== PROBLEM STATEMENT ==
Output exactly the lines below, starting with the line that has "destruct (lookup_lt_is_Some_2 buf" and going on through the line that has "unfold store_low. destruct", both included, and no other lines.

== RECORD EXCERPTS ==

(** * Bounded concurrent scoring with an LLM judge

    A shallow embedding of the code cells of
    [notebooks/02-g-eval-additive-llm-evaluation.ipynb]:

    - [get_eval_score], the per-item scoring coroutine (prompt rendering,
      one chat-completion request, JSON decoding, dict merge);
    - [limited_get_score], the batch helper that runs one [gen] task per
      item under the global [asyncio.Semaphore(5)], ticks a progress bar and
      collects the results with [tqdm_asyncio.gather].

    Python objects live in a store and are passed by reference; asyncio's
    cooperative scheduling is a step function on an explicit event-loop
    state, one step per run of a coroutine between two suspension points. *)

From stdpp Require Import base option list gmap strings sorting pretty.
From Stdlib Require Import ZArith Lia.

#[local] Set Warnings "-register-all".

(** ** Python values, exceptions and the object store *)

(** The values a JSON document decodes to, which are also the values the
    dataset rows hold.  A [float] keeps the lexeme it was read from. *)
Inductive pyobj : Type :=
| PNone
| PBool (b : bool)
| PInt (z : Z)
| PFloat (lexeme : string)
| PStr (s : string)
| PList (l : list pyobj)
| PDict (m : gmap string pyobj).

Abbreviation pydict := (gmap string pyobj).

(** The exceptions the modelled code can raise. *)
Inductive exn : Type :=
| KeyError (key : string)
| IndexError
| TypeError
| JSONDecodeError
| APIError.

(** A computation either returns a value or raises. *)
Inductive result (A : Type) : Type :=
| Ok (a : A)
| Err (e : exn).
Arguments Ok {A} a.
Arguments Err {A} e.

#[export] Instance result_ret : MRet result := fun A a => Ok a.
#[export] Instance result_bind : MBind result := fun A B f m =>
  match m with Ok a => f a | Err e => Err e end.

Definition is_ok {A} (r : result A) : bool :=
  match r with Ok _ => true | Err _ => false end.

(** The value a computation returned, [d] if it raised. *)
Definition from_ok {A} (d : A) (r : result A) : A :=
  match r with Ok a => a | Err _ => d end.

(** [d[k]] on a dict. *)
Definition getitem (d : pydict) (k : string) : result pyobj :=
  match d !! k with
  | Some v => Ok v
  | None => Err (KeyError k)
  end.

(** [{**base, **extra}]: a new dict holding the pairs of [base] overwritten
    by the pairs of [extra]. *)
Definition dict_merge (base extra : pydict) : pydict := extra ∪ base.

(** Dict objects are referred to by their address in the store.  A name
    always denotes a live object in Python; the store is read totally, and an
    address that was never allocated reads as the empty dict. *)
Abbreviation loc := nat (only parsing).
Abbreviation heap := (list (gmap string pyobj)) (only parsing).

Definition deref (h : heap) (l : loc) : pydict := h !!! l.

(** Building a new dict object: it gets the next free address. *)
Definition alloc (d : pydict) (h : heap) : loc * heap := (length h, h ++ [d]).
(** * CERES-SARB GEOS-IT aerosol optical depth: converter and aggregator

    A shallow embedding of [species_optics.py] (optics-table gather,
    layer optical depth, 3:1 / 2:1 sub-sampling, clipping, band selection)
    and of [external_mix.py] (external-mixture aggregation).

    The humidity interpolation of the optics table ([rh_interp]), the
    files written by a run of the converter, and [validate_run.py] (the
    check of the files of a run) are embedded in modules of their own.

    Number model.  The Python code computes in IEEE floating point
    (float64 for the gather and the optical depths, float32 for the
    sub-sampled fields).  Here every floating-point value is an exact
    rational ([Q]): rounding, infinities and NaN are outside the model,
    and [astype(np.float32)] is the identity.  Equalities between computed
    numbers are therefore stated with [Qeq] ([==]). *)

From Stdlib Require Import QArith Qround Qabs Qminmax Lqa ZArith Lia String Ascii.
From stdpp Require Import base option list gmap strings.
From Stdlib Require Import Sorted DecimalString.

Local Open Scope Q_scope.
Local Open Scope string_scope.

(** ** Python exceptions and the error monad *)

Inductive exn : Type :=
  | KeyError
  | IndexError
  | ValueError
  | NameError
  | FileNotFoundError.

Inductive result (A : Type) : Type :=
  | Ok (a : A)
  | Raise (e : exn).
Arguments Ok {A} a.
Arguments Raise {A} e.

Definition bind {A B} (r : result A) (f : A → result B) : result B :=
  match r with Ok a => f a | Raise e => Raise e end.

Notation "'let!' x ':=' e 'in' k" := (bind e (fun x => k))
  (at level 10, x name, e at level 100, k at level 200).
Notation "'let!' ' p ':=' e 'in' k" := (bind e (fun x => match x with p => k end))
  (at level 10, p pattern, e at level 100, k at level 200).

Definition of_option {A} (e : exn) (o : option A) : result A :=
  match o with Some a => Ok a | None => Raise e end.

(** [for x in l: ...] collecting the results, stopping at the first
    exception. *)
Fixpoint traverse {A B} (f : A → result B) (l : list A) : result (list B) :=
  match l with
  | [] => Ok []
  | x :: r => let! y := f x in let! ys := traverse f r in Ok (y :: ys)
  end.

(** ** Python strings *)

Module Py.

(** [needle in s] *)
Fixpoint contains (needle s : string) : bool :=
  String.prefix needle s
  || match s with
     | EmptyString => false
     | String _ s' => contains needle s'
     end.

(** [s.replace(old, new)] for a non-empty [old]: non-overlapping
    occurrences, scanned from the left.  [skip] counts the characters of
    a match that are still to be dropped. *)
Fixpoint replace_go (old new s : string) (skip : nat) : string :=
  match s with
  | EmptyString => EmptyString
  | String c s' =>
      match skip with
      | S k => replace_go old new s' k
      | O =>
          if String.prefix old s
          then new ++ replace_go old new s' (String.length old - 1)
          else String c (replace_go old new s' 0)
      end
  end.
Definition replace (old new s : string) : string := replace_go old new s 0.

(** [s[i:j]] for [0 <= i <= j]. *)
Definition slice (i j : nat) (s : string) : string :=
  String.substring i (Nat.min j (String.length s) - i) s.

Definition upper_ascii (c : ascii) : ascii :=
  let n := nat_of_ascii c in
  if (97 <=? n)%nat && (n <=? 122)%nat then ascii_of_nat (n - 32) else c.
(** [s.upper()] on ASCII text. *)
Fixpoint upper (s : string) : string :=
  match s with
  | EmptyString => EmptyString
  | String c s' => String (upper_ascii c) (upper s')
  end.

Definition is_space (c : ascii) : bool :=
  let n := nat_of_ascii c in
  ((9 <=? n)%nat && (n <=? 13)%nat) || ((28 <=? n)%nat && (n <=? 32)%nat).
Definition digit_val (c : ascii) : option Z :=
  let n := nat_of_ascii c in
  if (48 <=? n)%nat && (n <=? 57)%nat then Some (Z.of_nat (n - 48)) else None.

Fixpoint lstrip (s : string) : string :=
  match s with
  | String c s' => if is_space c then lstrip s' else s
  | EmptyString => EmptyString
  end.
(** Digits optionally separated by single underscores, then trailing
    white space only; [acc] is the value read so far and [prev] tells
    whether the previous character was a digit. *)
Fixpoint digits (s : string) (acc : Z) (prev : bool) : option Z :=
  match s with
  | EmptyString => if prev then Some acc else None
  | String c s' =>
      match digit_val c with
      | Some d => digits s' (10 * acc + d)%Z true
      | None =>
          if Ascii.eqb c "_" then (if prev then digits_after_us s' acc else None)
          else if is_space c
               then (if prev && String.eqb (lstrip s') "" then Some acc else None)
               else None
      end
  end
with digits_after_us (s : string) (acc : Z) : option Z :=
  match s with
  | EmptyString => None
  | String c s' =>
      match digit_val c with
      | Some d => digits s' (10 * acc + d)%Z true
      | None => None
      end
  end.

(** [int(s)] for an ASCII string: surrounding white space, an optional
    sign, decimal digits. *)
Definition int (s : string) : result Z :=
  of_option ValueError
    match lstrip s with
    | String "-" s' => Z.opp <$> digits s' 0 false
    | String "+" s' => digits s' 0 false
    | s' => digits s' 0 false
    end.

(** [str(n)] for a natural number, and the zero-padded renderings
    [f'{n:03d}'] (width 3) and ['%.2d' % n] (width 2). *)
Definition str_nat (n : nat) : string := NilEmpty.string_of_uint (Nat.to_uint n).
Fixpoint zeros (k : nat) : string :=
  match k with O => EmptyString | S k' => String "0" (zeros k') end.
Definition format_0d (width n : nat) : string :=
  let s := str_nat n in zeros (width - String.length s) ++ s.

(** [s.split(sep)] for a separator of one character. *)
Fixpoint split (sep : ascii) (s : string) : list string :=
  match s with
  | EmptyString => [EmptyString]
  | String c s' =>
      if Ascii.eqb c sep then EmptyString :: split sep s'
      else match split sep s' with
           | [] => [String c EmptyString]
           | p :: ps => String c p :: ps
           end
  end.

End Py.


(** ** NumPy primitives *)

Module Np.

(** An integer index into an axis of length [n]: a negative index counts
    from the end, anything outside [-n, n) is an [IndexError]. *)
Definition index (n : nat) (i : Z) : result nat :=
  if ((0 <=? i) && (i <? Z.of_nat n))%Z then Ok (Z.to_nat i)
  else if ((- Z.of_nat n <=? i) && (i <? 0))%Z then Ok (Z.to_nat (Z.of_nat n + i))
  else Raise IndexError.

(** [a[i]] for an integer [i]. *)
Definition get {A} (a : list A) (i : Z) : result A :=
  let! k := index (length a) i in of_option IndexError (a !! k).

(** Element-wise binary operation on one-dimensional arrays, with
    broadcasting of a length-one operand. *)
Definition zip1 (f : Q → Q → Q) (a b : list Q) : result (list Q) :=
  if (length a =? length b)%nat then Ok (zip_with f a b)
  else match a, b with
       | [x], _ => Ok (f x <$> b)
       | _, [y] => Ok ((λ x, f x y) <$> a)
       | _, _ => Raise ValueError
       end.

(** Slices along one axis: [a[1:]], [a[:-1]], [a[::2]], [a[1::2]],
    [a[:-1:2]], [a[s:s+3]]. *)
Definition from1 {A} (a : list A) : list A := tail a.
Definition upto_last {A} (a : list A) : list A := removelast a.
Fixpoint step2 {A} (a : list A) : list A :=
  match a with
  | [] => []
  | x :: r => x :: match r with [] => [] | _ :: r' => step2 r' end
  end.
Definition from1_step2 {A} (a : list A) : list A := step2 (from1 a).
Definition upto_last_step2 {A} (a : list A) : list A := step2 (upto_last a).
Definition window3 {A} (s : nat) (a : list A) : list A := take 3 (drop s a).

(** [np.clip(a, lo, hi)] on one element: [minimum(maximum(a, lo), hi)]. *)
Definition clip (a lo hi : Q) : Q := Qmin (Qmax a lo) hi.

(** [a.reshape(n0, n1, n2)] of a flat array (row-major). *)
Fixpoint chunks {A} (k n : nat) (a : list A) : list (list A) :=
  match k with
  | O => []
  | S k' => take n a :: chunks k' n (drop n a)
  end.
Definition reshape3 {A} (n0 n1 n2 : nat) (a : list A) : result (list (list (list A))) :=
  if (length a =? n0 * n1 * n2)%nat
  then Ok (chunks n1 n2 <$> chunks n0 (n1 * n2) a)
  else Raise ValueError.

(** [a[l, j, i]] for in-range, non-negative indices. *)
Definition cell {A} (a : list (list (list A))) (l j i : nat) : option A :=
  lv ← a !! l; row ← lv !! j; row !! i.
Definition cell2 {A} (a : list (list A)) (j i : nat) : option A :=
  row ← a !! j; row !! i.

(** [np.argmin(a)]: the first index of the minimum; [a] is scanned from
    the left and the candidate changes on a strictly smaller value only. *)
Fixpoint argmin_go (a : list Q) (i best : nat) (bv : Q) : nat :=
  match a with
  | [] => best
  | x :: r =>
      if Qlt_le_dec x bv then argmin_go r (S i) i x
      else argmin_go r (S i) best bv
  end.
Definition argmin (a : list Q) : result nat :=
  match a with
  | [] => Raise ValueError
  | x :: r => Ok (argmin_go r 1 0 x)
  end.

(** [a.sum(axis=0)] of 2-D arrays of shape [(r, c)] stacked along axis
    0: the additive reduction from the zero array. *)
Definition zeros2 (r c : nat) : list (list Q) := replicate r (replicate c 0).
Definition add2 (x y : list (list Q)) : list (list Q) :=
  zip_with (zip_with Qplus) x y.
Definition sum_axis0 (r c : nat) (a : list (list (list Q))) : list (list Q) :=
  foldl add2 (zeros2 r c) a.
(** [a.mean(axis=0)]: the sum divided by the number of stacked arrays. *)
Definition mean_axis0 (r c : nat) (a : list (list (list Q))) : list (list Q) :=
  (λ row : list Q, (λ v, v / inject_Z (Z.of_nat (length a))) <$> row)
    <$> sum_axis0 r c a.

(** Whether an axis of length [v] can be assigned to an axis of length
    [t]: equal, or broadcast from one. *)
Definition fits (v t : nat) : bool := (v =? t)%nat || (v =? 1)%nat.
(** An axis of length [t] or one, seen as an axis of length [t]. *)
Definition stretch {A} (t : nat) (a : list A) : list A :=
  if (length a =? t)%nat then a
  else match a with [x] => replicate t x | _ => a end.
---
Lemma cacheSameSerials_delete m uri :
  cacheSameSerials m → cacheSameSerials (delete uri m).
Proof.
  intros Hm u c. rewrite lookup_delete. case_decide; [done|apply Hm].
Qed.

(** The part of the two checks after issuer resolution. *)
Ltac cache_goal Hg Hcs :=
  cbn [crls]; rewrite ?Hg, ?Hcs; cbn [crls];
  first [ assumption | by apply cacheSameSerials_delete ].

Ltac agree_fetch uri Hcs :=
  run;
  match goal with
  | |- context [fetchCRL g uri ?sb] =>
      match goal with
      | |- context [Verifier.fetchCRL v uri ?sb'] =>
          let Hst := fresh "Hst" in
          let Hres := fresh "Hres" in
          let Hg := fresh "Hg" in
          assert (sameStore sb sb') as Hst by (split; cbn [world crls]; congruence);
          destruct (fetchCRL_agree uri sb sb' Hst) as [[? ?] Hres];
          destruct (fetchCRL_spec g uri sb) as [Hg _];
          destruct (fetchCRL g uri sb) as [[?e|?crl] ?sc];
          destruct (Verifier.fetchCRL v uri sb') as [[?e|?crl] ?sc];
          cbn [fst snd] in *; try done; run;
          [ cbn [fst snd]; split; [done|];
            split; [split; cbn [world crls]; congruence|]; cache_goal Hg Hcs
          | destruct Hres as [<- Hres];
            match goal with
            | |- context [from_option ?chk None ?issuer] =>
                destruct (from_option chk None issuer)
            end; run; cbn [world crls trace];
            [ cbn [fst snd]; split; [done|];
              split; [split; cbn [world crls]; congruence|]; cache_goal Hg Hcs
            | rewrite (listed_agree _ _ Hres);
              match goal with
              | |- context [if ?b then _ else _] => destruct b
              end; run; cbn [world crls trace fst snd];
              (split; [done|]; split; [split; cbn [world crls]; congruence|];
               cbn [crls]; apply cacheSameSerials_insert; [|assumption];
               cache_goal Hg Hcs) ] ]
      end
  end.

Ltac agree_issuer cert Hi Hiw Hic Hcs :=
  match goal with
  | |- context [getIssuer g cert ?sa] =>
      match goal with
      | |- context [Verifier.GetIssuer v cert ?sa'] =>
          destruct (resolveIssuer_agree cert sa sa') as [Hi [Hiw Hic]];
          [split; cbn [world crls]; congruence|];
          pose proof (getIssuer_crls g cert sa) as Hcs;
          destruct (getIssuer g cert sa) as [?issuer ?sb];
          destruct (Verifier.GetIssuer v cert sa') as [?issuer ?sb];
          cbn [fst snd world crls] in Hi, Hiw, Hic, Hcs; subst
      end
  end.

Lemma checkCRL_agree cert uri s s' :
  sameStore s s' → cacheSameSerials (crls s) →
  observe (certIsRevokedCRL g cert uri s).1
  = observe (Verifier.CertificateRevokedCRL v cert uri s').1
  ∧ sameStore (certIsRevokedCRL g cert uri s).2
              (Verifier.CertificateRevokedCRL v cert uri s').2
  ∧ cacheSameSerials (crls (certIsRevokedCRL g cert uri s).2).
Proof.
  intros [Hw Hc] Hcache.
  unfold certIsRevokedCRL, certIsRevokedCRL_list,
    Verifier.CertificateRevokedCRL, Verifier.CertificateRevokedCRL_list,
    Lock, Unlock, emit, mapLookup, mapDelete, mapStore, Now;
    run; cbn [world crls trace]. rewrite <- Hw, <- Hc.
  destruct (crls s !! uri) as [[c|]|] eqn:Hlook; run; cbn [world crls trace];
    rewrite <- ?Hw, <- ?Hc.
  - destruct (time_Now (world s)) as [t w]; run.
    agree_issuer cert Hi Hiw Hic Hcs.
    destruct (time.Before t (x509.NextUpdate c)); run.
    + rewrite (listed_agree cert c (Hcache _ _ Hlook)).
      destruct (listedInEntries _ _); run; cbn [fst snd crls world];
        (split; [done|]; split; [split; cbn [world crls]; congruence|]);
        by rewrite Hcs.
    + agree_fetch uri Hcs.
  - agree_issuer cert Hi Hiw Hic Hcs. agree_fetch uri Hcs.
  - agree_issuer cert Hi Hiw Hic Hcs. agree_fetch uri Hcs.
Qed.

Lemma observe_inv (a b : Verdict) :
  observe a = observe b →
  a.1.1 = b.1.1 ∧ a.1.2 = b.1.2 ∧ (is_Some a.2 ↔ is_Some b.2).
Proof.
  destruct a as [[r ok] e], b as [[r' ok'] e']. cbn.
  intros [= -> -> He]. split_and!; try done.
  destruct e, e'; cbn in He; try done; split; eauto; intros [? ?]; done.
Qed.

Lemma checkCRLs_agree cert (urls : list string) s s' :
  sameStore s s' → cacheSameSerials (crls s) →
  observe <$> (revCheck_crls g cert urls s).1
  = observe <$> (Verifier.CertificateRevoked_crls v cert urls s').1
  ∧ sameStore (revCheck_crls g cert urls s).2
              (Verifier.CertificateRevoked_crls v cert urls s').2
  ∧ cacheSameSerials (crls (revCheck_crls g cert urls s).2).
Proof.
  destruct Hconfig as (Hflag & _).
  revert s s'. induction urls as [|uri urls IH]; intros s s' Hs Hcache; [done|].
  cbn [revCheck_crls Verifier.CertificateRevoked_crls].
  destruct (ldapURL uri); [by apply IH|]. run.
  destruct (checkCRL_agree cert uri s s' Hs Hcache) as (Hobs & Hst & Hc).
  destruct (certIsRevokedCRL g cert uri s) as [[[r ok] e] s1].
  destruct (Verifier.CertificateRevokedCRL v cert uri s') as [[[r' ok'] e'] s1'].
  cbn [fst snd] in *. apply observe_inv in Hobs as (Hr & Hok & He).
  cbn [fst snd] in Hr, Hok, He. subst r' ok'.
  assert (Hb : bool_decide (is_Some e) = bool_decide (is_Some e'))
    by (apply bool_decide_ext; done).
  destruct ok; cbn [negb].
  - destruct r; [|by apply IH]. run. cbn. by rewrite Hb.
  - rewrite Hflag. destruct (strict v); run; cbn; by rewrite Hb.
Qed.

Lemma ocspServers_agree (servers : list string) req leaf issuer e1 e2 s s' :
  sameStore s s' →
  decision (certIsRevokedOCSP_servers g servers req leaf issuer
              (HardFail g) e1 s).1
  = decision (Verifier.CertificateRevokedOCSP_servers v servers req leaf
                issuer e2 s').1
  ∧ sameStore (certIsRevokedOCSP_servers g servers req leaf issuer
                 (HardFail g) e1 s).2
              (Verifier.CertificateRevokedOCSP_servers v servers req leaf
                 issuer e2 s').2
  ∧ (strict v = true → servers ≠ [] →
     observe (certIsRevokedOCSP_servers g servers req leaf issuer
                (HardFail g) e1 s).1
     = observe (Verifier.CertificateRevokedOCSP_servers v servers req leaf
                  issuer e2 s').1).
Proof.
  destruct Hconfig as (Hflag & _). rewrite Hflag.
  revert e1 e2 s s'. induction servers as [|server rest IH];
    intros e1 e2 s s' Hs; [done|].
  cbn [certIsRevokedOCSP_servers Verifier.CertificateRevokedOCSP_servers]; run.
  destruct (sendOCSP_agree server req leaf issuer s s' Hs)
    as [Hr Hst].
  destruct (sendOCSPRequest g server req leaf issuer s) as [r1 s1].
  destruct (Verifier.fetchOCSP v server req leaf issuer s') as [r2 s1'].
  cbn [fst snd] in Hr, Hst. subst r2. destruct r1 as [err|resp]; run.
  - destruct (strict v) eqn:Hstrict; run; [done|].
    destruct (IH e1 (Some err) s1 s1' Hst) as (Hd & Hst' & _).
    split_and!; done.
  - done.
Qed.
--
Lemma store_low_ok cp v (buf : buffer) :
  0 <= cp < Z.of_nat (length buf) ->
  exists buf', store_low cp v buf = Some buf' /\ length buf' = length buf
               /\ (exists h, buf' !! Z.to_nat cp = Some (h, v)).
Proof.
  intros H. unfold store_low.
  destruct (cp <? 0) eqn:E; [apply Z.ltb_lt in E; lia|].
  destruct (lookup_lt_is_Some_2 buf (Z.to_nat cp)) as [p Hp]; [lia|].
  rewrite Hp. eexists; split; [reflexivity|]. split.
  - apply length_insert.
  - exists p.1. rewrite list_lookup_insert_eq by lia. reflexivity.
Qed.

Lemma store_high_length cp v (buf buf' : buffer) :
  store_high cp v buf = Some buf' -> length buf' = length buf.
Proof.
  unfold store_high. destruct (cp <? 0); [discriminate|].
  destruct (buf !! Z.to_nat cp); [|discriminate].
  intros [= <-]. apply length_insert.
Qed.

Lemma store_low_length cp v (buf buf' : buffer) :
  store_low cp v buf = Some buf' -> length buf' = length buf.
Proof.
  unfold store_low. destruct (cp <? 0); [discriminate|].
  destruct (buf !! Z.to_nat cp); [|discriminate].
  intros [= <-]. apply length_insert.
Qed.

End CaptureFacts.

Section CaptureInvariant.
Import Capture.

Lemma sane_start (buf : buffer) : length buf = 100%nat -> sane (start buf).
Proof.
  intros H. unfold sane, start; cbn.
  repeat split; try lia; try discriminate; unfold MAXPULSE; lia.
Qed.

== RESPONSE TO THIS TASK ==
  destruct (lookup_lt_is_Some_2 buf (Z.to_nat cp)) as [p Hp]; [lia|].
  rewrite Hp. eexists; split; [reflexivity|]. split.
  - apply length_insert.
  - exists p.1. rewrite list_lookup_insert_eq by lia. reflexivity.
Qed.

Lemma store_high_length cp v (buf buf' : buffer) :
  store_high cp v buf = Some buf' -> length buf' = length buf.
Proof.
  unfold store_high. destruct (cp <? 0); [discriminate|].
  destruct (buf !! Z.to_nat cp); [|discriminate].
  intros [= <-]. apply length_insert.
Qed.

Lemma store_low_length cp v (buf buf' : buffer) :
  store_low cp v buf = Some buf' -> length buf' = length buf.
Proof.
  unfold store_low. destruct (cp <? 0); [discriminate|].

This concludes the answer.